### Information given

(** ** [strings.Split] *)

(** [sep] occurs in [s]. *)
Definition contains (sep s : string) : Prop :=
  exists p q, s = p +:+ sep +:+ q.

Lemma append_cons c (a b : string) : String c a +:+ b = String c (a +:+ b).
Proof. reflexivity. Qed.

Lemma append_assoc (a b c : string) : (a +:+ b) +:+ c = a +:+ b +:+ c.
Proof.
  induction a as [|x a IH]; [reflexivity|].
  rewrite !append_cons. f_equal. exact IH.
Qed.

Lemma append_nil_r (a : string) : a +:+ "" = a.
Proof.
  induction a as [|x a IH]; [reflexivity|].
  rewrite append_cons. f_equal. exact IH.
Qed.

Lemma prefix_append (sep rest : string) : String.prefix sep (sep +:+ rest) = true.
Proof.
  induction sep as [|c sep IH]; [destruct rest; reflexivity|].
  rewrite append_cons. cbn [String.prefix].
  destruct (ascii_dec c c); [exact IH | contradiction].
Qed.

Lemma prefix_inv (sep : string) : forall s,
  String.prefix sep s = true -> exists q, s = sep +:+ q.
Proof.
  induction sep as [|c sep IH]; intros s H.
  - exists s. reflexivity.
  - destruct s as [|d s]; simpl in H; [discriminate|].
    destruct (ascii_dec c d) as [->|]; [|discriminate].
    destruct (IH s H) as [q ->]. exists q. reflexivity.
Qed.

Lemma prefix_other_head c d (sep s : string) :
  c <> d -> String.prefix (String c sep) (String d s) = false.
Proof. intros Hne. simpl. destruct (ascii_dec c d); [contradiction | reflexivity]. Qed.

Lemma splitFrom_skip (sep cur : string) : forall mid rest,
  Go.splitFrom sep (String.length mid) cur (mid +:+ rest) = Go.splitFrom sep 0 cur rest.
Proof. induction mid as [|c mid IH]; intros rest; simpl; [reflexivity | apply IH]. Qed.

Lemma splitFrom_length (sep : string) : forall s skip cur,
  1 <= length (Go.splitFrom sep skip cur s).
Proof.
  induction s as [|c s IH]; intros skip cur; cbn [Go.splitFrom]; [simpl; lia|].
  destruct skip as [|k]; [|apply IH].
  destruct (String.prefix sep (String c s)); [simpl; lia | apply IH].
Qed.

(** At an occurrence of the separator the piece read so far is closed and
    the reading goes on after the separator. *)
Lemma splitFrom_match (sep cur q : string) :
  sep <> "" ->
  Go.splitFrom sep 0 cur (sep +:+ q) = cur :: Go.splitFrom sep 0 "" q.
Proof.
  intros Hsep. destruct sep as [|c sep']; [contradiction|].
  change (String c sep' +:+ q) with (String c (sep' +:+ q)).
  cbn [Go.splitFrom].
  change (String c (sep' +:+ q)) with (String c sep' +:+ q).
  rewrite prefix_append. f_equal.
  replace (String.length (String c sep') - 1) with (String.length sep') by (simpl; lia).
  apply splitFrom_skip.
Qed.

Lemma splitFrom_absent (sep : string) : forall s cur,
  ~ contains sep s -> Go.splitFrom sep 0 cur s = [cur +:+ s].
Proof.
  induction s as [|c s IH]; intros cur Habsent.
  - simpl. rewrite append_nil_r. reflexivity.
  - cbn [Go.splitFrom]. destruct (String.prefix sep (String c s)) eqn:Hp.
    + exfalso. apply Habsent. apply prefix_inv in Hp as [q Hq].
      exists "", q. exact Hq.
    + rewrite IH.
      * rewrite append_assoc. reflexivity.
      * intros (p & q & ->). apply Habsent. exists (String c p), q. reflexivity.
Qed.

Lemma splitFrom_present (sep : string) : forall s cur,
  sep <> "" -> contains sep s -> 2 <= length (Go.splitFrom sep 0 cur s).
Proof.
  induction s as [|c s IH]; intros cur Hsep (p & q & Hs).
  - destruct p; [destruct sep; [contradiction | discriminate] | discriminate].
  - cbn [Go.splitFrom]. destruct (String.prefix sep (String c s)) eqn:Hp.
    + pose proof (splitFrom_length sep s (String.length sep - 1) "") as Hlen.
      simpl. lia.
    + destruct p as [|d p].
      * change (String c s = sep +:+ q) in Hs.
        rewrite Hs, prefix_append in Hp. discriminate.
      * injection Hs as -> ->. apply IH; [exact Hsep | exists p, q; reflexivity].
Qed.

Lemma Join_cons (sep x y : string) (l : list string) :
  Go.Join (x :: y :: l) sep = x +:+ sep +:+ Go.Join (y :: l) sep.
Proof. reflexivity. Qed.

(** Joining the pieces with the separator gives the text back. *)
Lemma Join_splitFrom (sep : string) : sep <> "" -> forall n s cur,
  String.length s <= n ->
  Go.Join (Go.splitFrom sep 0 cur s) sep = cur +:+ s.
Proof.
  intros Hsep. induction n as [|n IH]; intros s cur Hlen.
  - destruct s; [|simpl in Hlen; lia]. simpl. rewrite append_nil_r. reflexivity.
  - destruct s as [|c s]; [simpl; rewrite append_nil_r; reflexivity|].
    destruct (String.prefix sep (String c s)) eqn:Hp.
    + apply prefix_inv in Hp as [q Hq]. rewrite Hq, splitFrom_match by exact Hsep.
      assert (Hq_len : String.length q <= n).
      { apply (f_equal String.length) in Hq. rewrite length_append in Hq.
        destruct sep; [contradiction|]. simpl in *. lia. }
      pose proof (IH q "" Hq_len) as Hrest.
      pose proof (splitFrom_length sep q 0 "") as Hne.
      destruct (Go.splitFrom sep 0 "" q) as [|y l]; [simpl in Hne; lia|].
      rewrite Join_cons, Hrest. reflexivity.
    + cbn [Go.splitFrom]. rewrite Hp, IH by (simpl in Hlen; lia).
      rewrite append_assoc. reflexivity.
Qed.

Lemma Join_Split (s sep : string) : sep <> "" -> Go.Join (Go.Split s sep) sep = s.
Proof. intros Hsep. apply (Join_splitFrom sep Hsep (String.length s) s ""). lia. Qed.

(** A first piece without the separator's first byte ends at the first
    separator. *)
Lemma splitFrom_first c (sep' rest : string) : forall d cur,
  Go.countByte c d = 0 ->
  Go.splitFrom (String c sep') 0 cur (d +:+ String c sep' +:+ rest)
  = (cur +:+ d) :: Go.splitFrom (String c sep') 0 "" rest.
Proof.
  induction d as [|x d IH]; intros cur Hd.
  - rewrite append_nil_r.
    change ("" +:+ String c sep' +:+ rest) with (String c sep' +:+ rest).
    apply (splitFrom_match (String c sep') cur rest). discriminate.
  - simpl in Hd. destruct (bool_decide_reflect (c = x)) as [|Hne]; [lia|].
    change (String x d +:+ String c sep' +:+ rest)
      with (String x (d +:+ String c sep' +:+ rest)).
    cbn [Go.splitFrom]. rewrite (prefix_other_head c x) by exact Hne.
    rewrite IH by lia. rewrite append_assoc. reflexivity.
Qed.

(** ** [Instantiate] *)

Definition startUpCalls (dialect source : string) (enableLog : bool) : list GormCall :=
  [CallOpen dialect source; CallSingularTable true; CallLogMode enableLog;
   CallAddNamingStrategy;
   CallRegisterBeforeCreate "gorm:before_create" "before_create_callback"].

Definition noProcess : Process := mkProcess None [].

Definition openAll : string -> string -> Go.error := fun _ _ => None.

(** X1: a call of [Instantiate] that returns has set [Singleton], which
    was nil before, and from then on every call panics with "orm has
    been instantiated" and changes nothing, whatever its arguments; a
    call that panics leaves [Singleton] as it was. *)
Theorem Instantiate_only_once open p dsn enableLog p' :
  (Instantiate open p dsn enableLog = (None, p') ->
   Singleton p = None
   /\ is_Some (Singleton p')
   /\ forall open' dsn' enableLog',
        Instantiate open' p' dsn' enableLog'
        = (Some (PanicMessage "orm has been instantiated"), p'))
  /\ (forall panic,
        Instantiate open p dsn enableLog = (Some panic, p') ->
        Singleton p' = Singleton p).
Proof.
  unfold Instantiate. destruct (Singleton p) as [conn|] eqn:Hs.
  - split; [discriminate|]. intros panic [= _ <-]. exact Hs.
  - destruct (Go.Split dsn "://" !! 0) as [dialect|]; [|split; [discriminate|]].
    + destruct (Go.Split dsn "://" !! 1) as [source|]; [|split; [discriminate|]].
      * destruct (open dialect source) as [err|].
        -- split; [discriminate|]. intros panic [= _ <-]. reflexivity.
        -- split; [|discriminate]. intros [= <-]. split; [reflexivity|].
           split; [eexists; reflexivity|]. reflexivity.
      * intros panic [= _ <-]. exact Hs.
    + intros panic [= _ <-]. exact Hs.
Qed.

Lemma Instantiate_only_once_witness :
  exists p',
    Instantiate openAll noProcess "sqlite3://orm.db" true = (None, p')
    /\ Instantiate openAll p' "mysql://root@/orm" false
       = (Some (PanicMessage "orm has been instantiated"), p').
Proof.
  eexists. split; [reflexivity|].
  destruct (Instantiate_only_once openAll noProcess "sqlite3://orm.db" true
              (snd (Instantiate openAll noProcess "sqlite3://orm.db" true))) as [H _].
  destruct (H eq_refl) as (_ & _ & Hagain). apply Hagain.
Defined.

(** X2: before the first successful call, [Instantiate] panics on an
    index out of range exactly when the DSN holds no "://", and then it
    has asked nothing of gorm: [gorm.Open] is not reached. *)
Theorem Instantiate_needs_separator open p dsn enableLog :
  Singleton p = None ->
  ((exists index len,
      fst (Instantiate open p dsn enableLog) = Some (PanicIndexOutOfRange index len))
   <-> ~ contains "://" dsn)
  /\ (~ contains "://" dsn ->
      Instantiate open p dsn enableLog = (Some (PanicIndexOutOfRange 1 1), p)).
Proof.
  intros Hs.
  assert (Habsent : ~ contains "://" dsn ->
            Instantiate open p dsn enableLog = (Some (PanicIndexOutOfRange 1 1), p)).
  { intros Hno. unfold Instantiate, Go.Split. rewrite Hs.
    rewrite (splitFrom_absent "://" dsn "" Hno). reflexivity. }
  split; [|exact Habsent]. split.
  - intros (index & len & Hpanic) Hin.
    pose proof (splitFrom_present "://" dsn "" ltac:(discriminate) Hin) as Hlen.
    unfold Instantiate, Go.Split in Hpanic. rewrite Hs in Hpanic.
    destruct (Go.splitFrom "://" 0 "" dsn) as [|dialect [|source pieces]];
      simpl in Hlen; try lia.
    simpl in Hpanic. destruct (open dialect source); discriminate Hpanic.
  - intros Hno. rewrite (Habsent Hno). eauto.
Qed.

Lemma Instantiate_needs_separator_witness :
  Instantiate openAll noProcess "orm.db" true
  = (Some (PanicIndexOutOfRange 1 1), noProcess).
Proof.
  apply (proj2 (Instantiate_needs_separator openAll noProcess "orm.db" true eq_refl)).
  intros (p & q & H).
  assert (Hlen : 2 <= length (Go.Split "orm.db" "://")).
  { apply splitFrom_present; [discriminate | exists p, q; exact H]. }
  vm_compute in Hlen. lia.
Defined.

### Work item
Only the lines above that hold "None" are wanted. Show every one of them.

### Response area
Definition noProcess : Process := mkProcess None [].
Definition openAll : string -> string -> Go.error := fun _ _ => None.
  (Instantiate open p dsn enableLog = (None, p') ->
   Singleton p = None
    Instantiate openAll noProcess "sqlite3://orm.db" true = (None, p')
  Singleton p = None ->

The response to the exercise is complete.